La bataille se livrait maintenant à soixante-dix secondes-lumière de l’Indomptable. Les écrans ne montraient à Geary que ce qui s’était passé une minute et dix secondes plus tôt, mais il savait exactement ce qu’on devait ressentir à cet instant à bord du Riposte. Il s’était trouvé dans la même situation, sauf que ses chances étaient meilleures sur le moment. Tout son armement disponible (mitraille, spectres et lances de l’enfer) devait être épuisé. Les boucliers du vaisseau devaient constamment scintiller de toutes parts tandis qu’un feu nourri affaiblissait et déchiquetait ses premières couches de protection. Puis viendrait l’estocade, portée par l’impact aléatoire d’un missile sur sa coque, tandis que ses boucliers témoigneraient de faiblesses ponctuelles avant de lâcher entièrement, comme sous les coups de marteau d’un géant aveugle. Les batteries de lances de l’enfer continueraient de tirer puis se tairaient l’une après l’autre ou par petites sections, à mesure que leur alimentation en énergie serait réduite en miettes. Puis boules métalliques et faisceaux de gaz incandescents dévasteraient sa coque tout entière, de la proue à la poupe, arrivant de plus en plus vite et anéantissant tout ce qu’ils trouveraient sur leur chemin.
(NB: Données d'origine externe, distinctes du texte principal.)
(* ===== verification/Types.v ===== *)
(** * Types: the type of a node (include/prfs/prfs.hpp: "immutable type fixed
    here", "mutators (type-guarded; never change type)")

    No operation changes a node's type or removes the node, the typed mutators
    succeed on their types only, and only a directory ever has entries. *)
From S2P Require Import Prelude Keys Kv NodeRec Spec Store Views Shape Graph Links Inv Init Reads Paths StoreProps.
Local Open Scope Z_scope.
Set Warnings "-clear-no-such-hyp".

(** ** Views with the same nodes of the same types *)

Definition retains (v w : View) : Prop :=
  ∀ c r, v_attr v c = Some r → ∃ r', v_attr w c = Some r' ∧ r_type r' = r_type r.
Global Instance retains_refl : Reflexive retains.
Proof. intros v c r Hr. eauto. Qed.
Global Instance retains_trans : Transitive retains.
Proof. intros u v w H1 H2 c r Hr. destruct (H1 c r Hr) as (r1 & Hr1 & <-). by apply H2. Qed.

Lemma retains_update f id v : (∀ r, r_type (f r) = r_type r) → retains v (v_update f id v).
Proof. intros Hf c r Hr. simpl. case_decide; [|eauto]. rewrite Hr. exists (f r). by rewrite Hf. Qed.
Lemma retains_set_ent d n c v : retains v (v_set_ent d n c v).
Proof. intros x r Hr. eauto. Qed.
Lemma retains_create id x v : v_attr v id = None → retains v (v_create id x v).
Proof. intros Hid c r Hr. simpl. rewrite decide_False by congruence. eauto. Qed.
Lemma type_inc r : r_type (inc_nlink r) = r_type r.
Proof. by destruct r. Qed.
Lemma type_dec r : r_type (dec_nlink r) = r_type r.
Proof. unfold dec_nlink. destruct r. simpl. by destruct (_ =? 0). Qed.
Lemma retains_link d n c v : retains v (v_link d n c v).
Proof. etrans; [apply retains_set_ent|]. apply retains_update, type_inc. Qed.
Lemma retains_unlink d n c v : retains v (v_unlink d n c v).
Proof. etrans; [apply retains_set_ent|]. apply retains_update, type_dec. Qed.
Lemma retains_link_res v d n c e w : link_res v d n c e w → retains v w.
Proof. destruct 1; first [reflexivity|apply retains_link]. Qed.
Lemma retains_typed v id ok f e w : (∀ r, r_type (f r) = r_type r) → typed_res v id ok f e w → retains v w.
Proof. intros Hf. destruct 1; first [reflexivity|by apply retains_update]. Qed.

Lemma retains_step s op e s' : v_attr (f_now s) (f_next s) = None → fs_step s op e s' → retains (f_now s) (f_now s').
Proof.
  intros Hn. destruct 1; simpl; try (by apply retains_create); try reflexivity.
  - by eapply retains_link_res.
  - match goal with H : unlink_res _ _ _ _ _ |- _ => destruct H end; [reflexivity|apply retains_unlink].
  - match goal with H : move_res _ _ _ _ _ _ _ |- _ => destruct H end; [reflexivity|by eapply retains_link_res|].
    etrans; [apply retains_link|apply retains_unlink].
  - eapply retains_typed; [|done]. by intros [].
  - eapply retains_typed; [|done]. by intros [].
  - eapply retains_typed; [|done]. by intros [].
  - eapply retains_typed; [|done]. by intros [].
  - apply retains_update. by destruct a; intros [].
Qed.

(** Every node has one of the seven types. *)
Definition valid (v : View) : Prop := ∀ c r, in64 c → v_attr v c = Some r → ∃ ty, r_type r = tcode ty.
Lemma valid_equiv v w : v ≡ w → valid v → valid w.
Proof. intros E H c r Hc. rewrite <- (proj1 (E c Hc)). by apply H. Qed.
Lemma valid_update f id v : (∀ r, r_type (f r) = r_type r) → valid v → valid (v_update f id v).
Proof.
  intros Hf H c r Hc. simpl. case_decide; [|by apply H]. intros (r0 & Hr0 & ->)%fmap_Some. rewrite Hf. by apply (H c).
Qed.
Lemma valid_set_ent d n c v : valid v → valid (v_set_ent d n c v).
Proof. intros H x r Hx Hr. by apply (H x). Qed.
Lemma valid_create id x v : (∃ ty, r_type x = tcode ty) → valid v → valid (v_create id x v).
Proof. intros Hx H c r Hc. simpl. case_decide; [by intros [= <-]|by apply H]. Qed.
Lemma valid_link d n c v : valid v → valid (v_link d n c v).
Proof. intros H. by apply valid_update, valid_set_ent; [apply type_inc|]. Qed.
Lemma valid_unlink d n c v : valid v → valid (v_unlink d n c v).
Proof. intros H. by apply valid_update, valid_set_ent; [apply type_dec|]. Qed.
Lemma valid_link_res v d n c e w : link_res v d n c e w → valid v → valid w.
Proof. by destruct 1; try apply valid_link. Qed.
Lemma valid_typed v id ok f e w : (∀ r, r_type (f r) = r_type r) → typed_res v id ok f e w → valid v → valid w.
Proof. intros Hf. destruct 1; try done. by apply valid_update. Qed.
Lemma valid_step s op e s' : fs_step s op e s' → valid (f_now s) → valid (f_now s').
Proof.
  intros Hs Hv. destruct Hs; simpl; try (apply valid_create; [by eexists|done]); try done.
  - by eapply valid_link_res.
  - match goal with H : unlink_res _ _ _ _ _ |- _ => destruct H end; [done|by apply valid_unlink].
  - match goal with H : move_res _ _ _ _ _ _ _ |- _ => destruct H end; [done|by eapply valid_link_res|].
    by apply valid_unlink, valid_link.
  - eapply valid_typed; [|done..]. by intros [].
  - eapply valid_typed; [|done..]. by intros [].
  - eapply valid_typed; [|done..]. by intros [].
  - eapply valid_typed; [|done..]. by intros [].
  - apply valid_update; [by destruct a; intros []|done].
Qed.

(** ** The store *)

(** The types on which a typed mutator may succeed. *)
Definition op_types (op : Op) : list (Z * FType) :=
  match op with
  | OpSetContent h _ | OpSetSeed h _ => [(h_id h, REG)]
  | OpSetTarget h _ => [(h_id h, LNK)]
  | OpSetRdev h _ _ => [(h_id h, BLK); (h_id h, CHR)]
  | _ => []
  end.

Section Types.
Context {M : Type} `{!KvEngine M}.
Implicit Types (st : Store M).

Lemma exec_retains st op c r :
  inv st → op_ok st op → in64 c → v_attr (vw st) c = Some r →
  ∃ r', v_attr (vw (exec st op).2) c = Some r' ∧ r_type r' = r_type r.
Proof.
  intros I Hok Hc Hr. destruct (exec_sim st op I Hok) as (_ & s' & Hs & (_ & _ & _ & E & _)).
  destruct (retains_step (abs st) op _ s' (vw_fresh st I) Hs c r Hr) as (r' & Hr' & Ht).
  exists r'. split; [|done]. rewrite <- Hr'. apply (E c Hc).
Qed.
Lemma valid_reachable st : reachable_from fresh_store st → valid (vw st).
Proof.
  induction 1 as [|st op R IH Hok].
  - intros c r Hc Hr. destruct (decide (c = 1)) as [->|Hne].
    + destruct (gr_root _ (vw_graph (PrfsStore kv_new) inv_init)) as (r' & Hr' & Ht). exists DIR. congruence.
    + pose proof (vw_ids (PrfsStore kv_new) c r inv_init Hc Hr). assert (m_next (PrfsStore (kv_new (M:=M))) = 2) by by rewrite init_eq. lia.
  - destruct (exec_sim st op (inv_reachable _ R) Hok) as (_ & s' & Hs & (_ & _ & _ & E & _)).
    eapply valid_equiv; [symmetry; exact E|]. by eapply valid_step.
Qed.

(** C17. Types: every node of a reachable store has one of the seven types, no
    operation changes it or removes the node, a typed mutator - content, seed,
    target, device - succeeds only on a node of its types, and a node with
    entries is a directory. *)
Theorem node_types st op c :
  reachable_from fresh_store st → op_ok st op → in64 c → is_Some (v_attr (vw st) c) →
  let h := mkHandle c LATEST in
  (∃ ty, n_type st h = tcode ty) ∧
  n_type (exec st op).2 h = n_type st h ∧
  ((exec st op).1 = OK → ∀ ty, (c, ty) ∈ op_types op → ∃ ty', (c, ty') ∈ op_types op ∧ n_type st h = tcode ty') ∧
  (readdir st h ≠ [] → n_type st h = tcode DIR).
Proof.
  intros R Hok Hc [r Hr] h. pose proof (inv_reachable _ R) as I. pose proof (valid_reachable st R) as Hv.
  destruct (read_live st c r I Hc Hr) as [Ht _]. fold h in Ht. rewrite Ht. split_and!.
  - by apply (Hv c).
  - destruct (exec_retains st op c r I Hok Hc Hr) as (r' & Hr' & <-).
    by apply (read_live (exec st op).2 c r' (inv_reachable _ (RefStep _ st op R Hok))).
  - intros HOK ty Hin. destruct (exec_sim st op I Hok) as (_ & s' & Hs & _). rewrite HOK in Hs.
    assert (∀ id ok f w, typed_res (f_now (abs st)) id ok f OK w → id = c → ok (r_type r)) as Htyped.
    { intros id ok f w H ->. inversion H as [| |r0 Hr0 Hty]; subst. change (v_attr (vw st) c = Some r0) in Hr0. congruence. }
    destruct op; simpl in Hin; try (by apply elem_of_nil in Hin); inversion Hs; subst;
      repeat match goal with H : (_, _) ∈ _ :: _ |- _ => apply elem_of_cons in H as [[= -> ->]|H] | H : _ ∈ [] |- _ => by apply elem_of_nil in H end.
    + exists REG. split; [left|]. by eapply Htyped.
    + exists LNK. split; [left|]. by eapply Htyped.
    + eapply Htyped in H4 as [?|?]; [exists BLK; split; [left|done]|exists CHR; split; [right; left|done]|done].
    + eapply Htyped in H4 as [?|?]; [exists BLK; split; [left|done]|exists CHR; split; [right; left|done]|done].
    + exists REG. split; [left|]. by eapply Htyped.
  - intros Hne. destruct (readdir st h) as [|[n x] l] eqn:E; [done|].
    pose proof (vw_ids st c r I Hc Hr). pose proof (sh_cur _ _ _ (inv_shape st I)).
    assert ((n, x) ∈ readdir st h) as Hin by (rewrite E; left).
    apply elem_of_readdir in Hin as (y & Hy & _); [|done|].
    + unfold at_ in Hy. cbn [h h_id h_snap] in Hy. rewrite live_rr in Hy. fold (vw st) in Hy.
      destruct (gr_ent _ (vw_graph st I) c n y Hc Hy) as (_ & (r' & Hr' & Ht') & _). congruence.
    + split_and!; [by eapply id_not_snapdir|done|]. cbn [h h_snap]. rewrite live_rr. unfold LATEST in *. word_lia.
Qed.
End Types.

Lemma node_types_witness :
  (∃ ty, n_type demo (mkHandle 3 LATEST) = tcode ty) ∧
  n_type (exec demo (OpSetSeed (mkHandle 3 LATEST) 9)).2 (mkHandle 3 LATEST) = n_type demo (mkHandle 3 LATEST).
Proof.
  destruct (node_types demo (OpSetSeed (mkHandle 3 LATEST) 9) 3) as (H1 & H2 & _).
  - exact demo_reachable.
  - vm_compute. repeat split; discriminate.
  - vm_compute. split; [discriminate|reflexivity].
  - apply not_eq_None_Some. vm_compute. discriminate.
  - exact (conj H1 H2).
Defined.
« Le Riposte lance ses capsules de survie. »

Difficile de dire exactement ce qui se passait. La bataille avait éparpillé tant de débris dans le vide que certains masquaient la vue. Mais les systèmes de l’Indomptable parvenaient encore à repérer les balises des capsules de survie éjectées par le Riposte et calculaient automatiquement les trajectoires éventuelles d’interception, apprenant à Geary tout ce qu’il aurait dû savoir pour recueillir les rescapés. Il les scrutait, conscient qu’il ne pourrait rien faire pour aider ces survivants, et constata qu’elles traversaient la masse de la flotte du Syndic qui arrivait sur lui. Le Syndic se chargerait de les ramasser après la bataille pour les envoyer croupir jusqu’à leur mort dans ses camps de travail. Mais je n’oublierai pas la promesse que je vous ai faite, Michael Geary. Je les en sortirai un jour.

Des vaisseaux du Syndic dépassaient désormais le Riposte à jet continu ; aucun ne s’arrêtait pour engager le combat. Ils se contentaient de tirer dessus au passage et de submerger sous leur nombre le vaisseau isolé de l’Alliance. Des croiseurs lourds commencèrent bientôt de le frôler et d’ajouter leur puissance de feu à celle qui l’accablait déjà.

« Le Riposte a cessé de tirer à soixante-quinze secondes-lumière d’ici. Toutes ses armes doivent être anéanties ou réduites à l’impuissance. »

Doutant de la fermeté de sa voix, Geary se contenta de hocher la tête. Les modules de survie continuaient de jaillir sporadiquement du Riposte, mais en bien trop petit nombre.